§ **What you are asked to do**
Copy every line of the data that contains the string "filepath".

§ **Stored data**
↓

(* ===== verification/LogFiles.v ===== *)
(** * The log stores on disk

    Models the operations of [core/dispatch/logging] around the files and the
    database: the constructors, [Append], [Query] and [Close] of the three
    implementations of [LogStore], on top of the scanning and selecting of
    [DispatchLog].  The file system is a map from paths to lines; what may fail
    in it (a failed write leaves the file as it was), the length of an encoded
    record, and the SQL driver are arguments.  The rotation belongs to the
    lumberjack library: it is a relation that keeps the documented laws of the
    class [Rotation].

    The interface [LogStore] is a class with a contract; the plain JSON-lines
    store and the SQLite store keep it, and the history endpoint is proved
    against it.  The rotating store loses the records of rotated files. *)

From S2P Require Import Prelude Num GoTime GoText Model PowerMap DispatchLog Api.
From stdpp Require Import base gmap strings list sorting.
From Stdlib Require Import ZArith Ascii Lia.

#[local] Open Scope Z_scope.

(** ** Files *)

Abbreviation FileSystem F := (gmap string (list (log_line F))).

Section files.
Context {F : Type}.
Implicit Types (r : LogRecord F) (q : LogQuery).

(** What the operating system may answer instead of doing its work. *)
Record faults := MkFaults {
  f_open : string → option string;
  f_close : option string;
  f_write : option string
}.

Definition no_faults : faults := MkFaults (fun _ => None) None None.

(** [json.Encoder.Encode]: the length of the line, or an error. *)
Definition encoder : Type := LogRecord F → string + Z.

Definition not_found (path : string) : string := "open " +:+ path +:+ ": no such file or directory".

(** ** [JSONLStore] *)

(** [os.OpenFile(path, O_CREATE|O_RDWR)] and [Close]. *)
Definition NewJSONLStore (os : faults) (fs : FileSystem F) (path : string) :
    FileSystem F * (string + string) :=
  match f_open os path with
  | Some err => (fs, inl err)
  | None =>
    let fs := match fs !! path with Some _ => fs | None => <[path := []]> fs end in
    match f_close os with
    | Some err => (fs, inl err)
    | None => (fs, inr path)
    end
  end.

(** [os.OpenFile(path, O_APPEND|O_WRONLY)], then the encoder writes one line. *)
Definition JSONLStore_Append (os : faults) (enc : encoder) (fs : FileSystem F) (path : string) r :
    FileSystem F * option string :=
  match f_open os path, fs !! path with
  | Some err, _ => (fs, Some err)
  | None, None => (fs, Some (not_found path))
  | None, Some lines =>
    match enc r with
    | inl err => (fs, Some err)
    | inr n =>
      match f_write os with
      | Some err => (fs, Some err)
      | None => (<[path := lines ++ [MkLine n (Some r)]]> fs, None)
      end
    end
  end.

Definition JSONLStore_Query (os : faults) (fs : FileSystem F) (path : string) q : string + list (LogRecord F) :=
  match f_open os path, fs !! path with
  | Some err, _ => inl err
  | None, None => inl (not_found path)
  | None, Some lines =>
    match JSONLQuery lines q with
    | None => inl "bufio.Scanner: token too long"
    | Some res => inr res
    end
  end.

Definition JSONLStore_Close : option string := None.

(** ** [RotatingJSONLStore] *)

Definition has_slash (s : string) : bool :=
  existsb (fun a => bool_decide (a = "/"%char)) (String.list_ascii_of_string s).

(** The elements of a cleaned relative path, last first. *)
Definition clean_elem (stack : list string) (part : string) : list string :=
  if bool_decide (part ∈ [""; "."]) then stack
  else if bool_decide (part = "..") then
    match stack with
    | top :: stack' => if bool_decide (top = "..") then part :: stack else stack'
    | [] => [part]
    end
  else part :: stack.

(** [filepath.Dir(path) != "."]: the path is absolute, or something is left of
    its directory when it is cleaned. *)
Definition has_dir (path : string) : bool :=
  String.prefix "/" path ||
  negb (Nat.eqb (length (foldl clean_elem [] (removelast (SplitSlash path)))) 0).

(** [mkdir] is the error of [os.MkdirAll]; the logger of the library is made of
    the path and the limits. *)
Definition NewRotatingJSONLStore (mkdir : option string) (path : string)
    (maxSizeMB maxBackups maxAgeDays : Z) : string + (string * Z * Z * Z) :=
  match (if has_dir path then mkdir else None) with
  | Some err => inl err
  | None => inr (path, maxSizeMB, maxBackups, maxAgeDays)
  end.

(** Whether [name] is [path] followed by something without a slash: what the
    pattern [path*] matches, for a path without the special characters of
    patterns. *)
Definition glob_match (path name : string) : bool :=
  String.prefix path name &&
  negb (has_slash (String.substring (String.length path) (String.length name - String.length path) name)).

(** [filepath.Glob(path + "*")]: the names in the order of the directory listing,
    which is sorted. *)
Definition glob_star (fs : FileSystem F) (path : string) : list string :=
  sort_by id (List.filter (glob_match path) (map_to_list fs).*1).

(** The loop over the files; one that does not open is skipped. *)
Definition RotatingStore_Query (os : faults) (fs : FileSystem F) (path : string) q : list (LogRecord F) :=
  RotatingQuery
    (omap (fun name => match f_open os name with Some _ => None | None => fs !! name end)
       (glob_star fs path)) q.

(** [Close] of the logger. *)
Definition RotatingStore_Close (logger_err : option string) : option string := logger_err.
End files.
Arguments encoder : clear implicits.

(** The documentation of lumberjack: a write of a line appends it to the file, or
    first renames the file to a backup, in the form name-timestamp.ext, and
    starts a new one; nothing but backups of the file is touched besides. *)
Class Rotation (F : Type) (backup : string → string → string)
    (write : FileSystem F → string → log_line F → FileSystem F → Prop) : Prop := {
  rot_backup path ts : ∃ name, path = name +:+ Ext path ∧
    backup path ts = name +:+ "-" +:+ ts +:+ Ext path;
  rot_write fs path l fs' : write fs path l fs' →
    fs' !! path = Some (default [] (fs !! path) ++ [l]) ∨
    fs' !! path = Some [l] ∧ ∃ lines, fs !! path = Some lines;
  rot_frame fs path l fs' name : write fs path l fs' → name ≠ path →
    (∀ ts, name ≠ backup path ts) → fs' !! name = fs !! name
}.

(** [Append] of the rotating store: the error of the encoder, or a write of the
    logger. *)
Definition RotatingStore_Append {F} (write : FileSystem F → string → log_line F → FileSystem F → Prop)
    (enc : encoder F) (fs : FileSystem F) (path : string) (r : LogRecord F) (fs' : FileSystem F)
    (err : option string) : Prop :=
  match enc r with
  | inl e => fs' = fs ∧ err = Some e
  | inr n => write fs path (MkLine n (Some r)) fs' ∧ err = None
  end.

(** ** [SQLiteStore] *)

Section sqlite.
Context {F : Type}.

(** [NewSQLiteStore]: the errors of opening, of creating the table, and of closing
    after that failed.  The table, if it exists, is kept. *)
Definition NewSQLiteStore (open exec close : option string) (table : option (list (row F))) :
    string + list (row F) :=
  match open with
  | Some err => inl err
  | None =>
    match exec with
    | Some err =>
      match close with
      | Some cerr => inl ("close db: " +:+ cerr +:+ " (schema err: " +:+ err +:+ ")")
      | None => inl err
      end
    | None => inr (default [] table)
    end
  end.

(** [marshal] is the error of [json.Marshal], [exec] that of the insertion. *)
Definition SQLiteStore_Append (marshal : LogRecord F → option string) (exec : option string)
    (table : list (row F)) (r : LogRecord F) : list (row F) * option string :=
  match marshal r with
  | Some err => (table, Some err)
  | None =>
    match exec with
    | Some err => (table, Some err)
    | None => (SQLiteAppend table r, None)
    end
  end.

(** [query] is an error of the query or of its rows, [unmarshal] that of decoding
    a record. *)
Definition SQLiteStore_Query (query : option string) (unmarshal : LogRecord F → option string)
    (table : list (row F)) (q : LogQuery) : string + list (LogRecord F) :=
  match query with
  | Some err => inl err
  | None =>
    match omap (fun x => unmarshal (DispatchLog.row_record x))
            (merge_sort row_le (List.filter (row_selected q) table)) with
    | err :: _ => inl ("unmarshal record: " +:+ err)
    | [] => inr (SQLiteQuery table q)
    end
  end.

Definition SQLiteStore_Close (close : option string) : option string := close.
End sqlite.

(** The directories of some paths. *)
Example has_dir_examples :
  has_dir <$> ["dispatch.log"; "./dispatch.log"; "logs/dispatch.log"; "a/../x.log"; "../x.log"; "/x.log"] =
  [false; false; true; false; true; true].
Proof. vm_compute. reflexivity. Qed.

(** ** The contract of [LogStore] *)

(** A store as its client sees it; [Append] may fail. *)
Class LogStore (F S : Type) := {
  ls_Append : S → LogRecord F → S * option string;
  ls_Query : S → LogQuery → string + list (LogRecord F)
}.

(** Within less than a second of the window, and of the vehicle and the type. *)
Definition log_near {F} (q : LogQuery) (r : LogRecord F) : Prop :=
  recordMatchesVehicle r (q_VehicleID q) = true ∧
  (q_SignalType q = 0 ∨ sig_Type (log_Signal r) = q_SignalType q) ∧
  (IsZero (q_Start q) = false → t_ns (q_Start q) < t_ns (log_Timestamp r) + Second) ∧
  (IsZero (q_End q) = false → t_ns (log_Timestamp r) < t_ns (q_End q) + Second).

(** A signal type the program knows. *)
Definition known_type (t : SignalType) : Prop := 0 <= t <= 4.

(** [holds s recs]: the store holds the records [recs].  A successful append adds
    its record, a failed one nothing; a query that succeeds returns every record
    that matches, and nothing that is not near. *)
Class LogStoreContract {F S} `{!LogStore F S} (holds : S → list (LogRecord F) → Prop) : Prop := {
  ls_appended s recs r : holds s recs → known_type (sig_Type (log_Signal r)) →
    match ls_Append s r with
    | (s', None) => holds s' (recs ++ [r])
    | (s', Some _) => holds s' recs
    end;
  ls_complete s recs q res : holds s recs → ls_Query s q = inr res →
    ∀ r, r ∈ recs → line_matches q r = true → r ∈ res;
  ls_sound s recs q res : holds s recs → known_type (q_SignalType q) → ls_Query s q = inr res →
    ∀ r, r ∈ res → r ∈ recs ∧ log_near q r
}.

↑

§ **Output for this exercise**
(** [filepath.Dir(path) != "."]: the path is absolute, or something is left of
(** [filepath.Glob(path + "*")]: the names in the order of the directory listing,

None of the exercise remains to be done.